= Francis Archer =

Irish physician and naturalist

Francis Archer MRCS (1803–1875) was an Irish physician and naturalist.

He was born in Belfast on April 23, 1803, the son of a well-known Belfast bookseller. He studied medicine at Edinburgh. He practiced in Liverpool, where he was the prison surgeon.

As a naturalist, he specialized in conchology, initiating what became the basis for a large family collection, some of which later became part of the Birmingham Museum and Art Gallery and also the Melvill-Tomlin collection of Amgueddfa Cymru - Museum Wales.

Archer was one of the founder members of the Belfast Natural History and Philosophical Society. Later he became the first President of the Liverpool Natural History Society. He was a member of the Liverpool Literary and Philosophical Society.

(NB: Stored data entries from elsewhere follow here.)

Lemma chain_behind_grows p m s s' :
  chain_behind (Some p) (Some m) s = Some s' -> p <> m ->
  0 <= nb_segs (mbuf s p) -> 0 <= nb_segs (mbuf s m) -> nb_segs (mbuf s p) + nb_segs (mbuf s m) < 256 ->
  grows [p] s s' /\ linked s' p m /\ nb_segs (mbuf s' p) = nb_segs (mbuf s p) + nb_segs (mbuf s m).
Proof.
  intros E Hne Hp Hm Hsum. unfold chain_behind in E. cbn [mbind option_bind] in E. set (s1 := (rte_pktmbuf_adj _ _ _).2) in E.
  assert (H1 := adj_same m (u16 (l2_len (mbuf s m) + l3_len (mbuf s m))) s). fold s1 in H1.
  destruct (rte_pktmbuf_chain p m s1) as [[rc s2]|] eqn:Ec; [|done]. cbn [mbind option_bind] in E. injection E as <-.
  rewrite <- (proj2 (H1 p)), <- (proj2 (H1 m)) in *. destruct (chain_grows p m s1 rc s2 Ec Hne Hp Hm Hsum) as (Hg & Hl & Hn).
  split; [|done]. eapply grows_trans; [by apply same_grows|exact Hg|set_solver|set_solver].
Qed.

End Links.

(** ** The fragments that are chained *)

Section Chained.
Context {P : Type} `{MP : !MbufPool P}.
Implicit Types (s : mstate P).
Context (e : ip_frag_pkt) (s0 : mstate P).

(** The slots in use. *)
Let n : nat := Z.to_nat (last_idx e).
Hypothesis (Hn : (2 <= n <= 4)%nat).

(** Different slots hold different mbufs of at most 63 segments; no fragment is
    empty. *)
Hypothesis (Hdist : forall i j x, (i < n)%nat -> (j < n)%nat -> mb (frag e i) = Some x -> mb (frag e j) = Some x -> i = j).
Hypothesis (Hsegs : forall j x, (j < n)%nat -> mb (frag e j) = Some x -> 0 <= nb_segs (mbuf s0 x) <= 63).
Hypothesis (Hrange : forall j, (j < n)%nat -> 0 <= ofs (frag e j) < 2 ^ 16 /\ 0 <= len (frag e j) < 2 ^ 16).
Hypothesis (Hpos : forall j, (j < n)%nat -> is_Some (mb (frag e j)) -> 0 < len (frag e j)).

(** Slots whose fragments follow each other, from [o] on and up to the end of
    the last fragment. *)
Fixpoint run_of (o : Z) (js : list nat) : Prop :=
  match js with
  | [] => False
  | [j] => j = IP_LAST_FRAG_IDX /\ ofs (frag e j) = o
  | j :: js' => j <> IP_LAST_FRAG_IDX /\ ofs (frag e j) = o /\ run_of (o + len (frag e j)) js'
  end.

Definition sum_lens (js : list nat) : Z := fold_right (fun j k => len (frag e j) + k) 0 js.

Lemma run_of_cons o j js : j <> IP_LAST_FRAG_IDX -> ofs (frag e j) = o -> run_of (o + len (frag e j)) js -> run_of o (j :: js).
Proof. intros Hj Ho Hr. destruct js; [done|]. cbn. done. Qed.

Lemma run_of_sum o js : run_of o js -> o + sum_lens js = ofs (frag e 0) + len (frag e 0).
Proof.
  revert o. induction js as [|j [|j' js] IH]; intros o; [done|intros [-> <-]; unfold sum_lens, IP_LAST_FRAG_IDX; cbn [fold_right]; lia|].
  intros (_ & _ & Hr). apply IH in Hr. unfold sum_lens in *. cbn [fold_right] in *. lia.
Qed.
(** The header is read back. *)
Lemma packet_input s0 s d p t dr tms stack :
  same_meta s0 s -> header s0 d p -> part_ok s (pc_part p) -> key_len (d_key d) = IPV4_KEYLEN ->
  let m := pt_mb (pc_part p) in
  let k := mkKey (src_dst (d_key d) !!! 0%nat :: stack) (key_id (d_key d)) IPV4_KEYLEN in
  rte_ipv4_frag_reassemble_packet stack t dr m tms (advance (rte_pktmbuf_mtod s m) (l2_len (mbuf s m))) s =
    input_piece t dr (mkDgram k (d_first d) (d_mids d) (d_last d)) p tms s /\
  keq (d_key d) k.
Proof.
  intros Hm [H2 H3 [Ho Hf] Hl Ha Hi] Hx Hkl m k. destruct (Hm m) as (_ & E2 & E3). fold m in H2, H3, Ho, Hf, Hl, Ha, Hi.
  assert (Hh : hlen s m = l2_len (mbuf s0 m) + l3_len (mbuf s0 m)) by (unfold hlen; by rewrite E2, E3).
  split.
  - unfold rte_ipv4_frag_reassemble_packet, input_piece. rewrite E2, E3. unfold m in *.
    rewrite !(rd16_part s (pc_part p)), !(rdle_part s (pc_part p)) by (done || lia). by rewrite Ho, Hf, Hl, Ha, Hi.
  - split; [done|]. split; [done|]. rewrite Hkl. change (Z.to_nat IPV4_KEYLEN) with 1%nat. intros i Hi1. by replace i with 0%nat by lia.
Qed.

End Run.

He also was a member of the Belfast Phrenological Society.

He died on April 5, 1875.

==Family==

He was married to Frances Fletcher. They had six children.

His two sons continued the work of their father;

- Francis Archer Jr. (1839–92), a solicitor, journalist and naturalist who collected Mollusca which he obtained on trips to Puffin Island and Liverpool, in conjunction with research activities of the Liverpool Biological Society;
- Samuel Archer, (1836–1902), an Army surgeon and ship's surgeon on the SS Great Britain, who collected shells in Singapore and many other parts of the world where he traveled, both with his regiment and in retirement.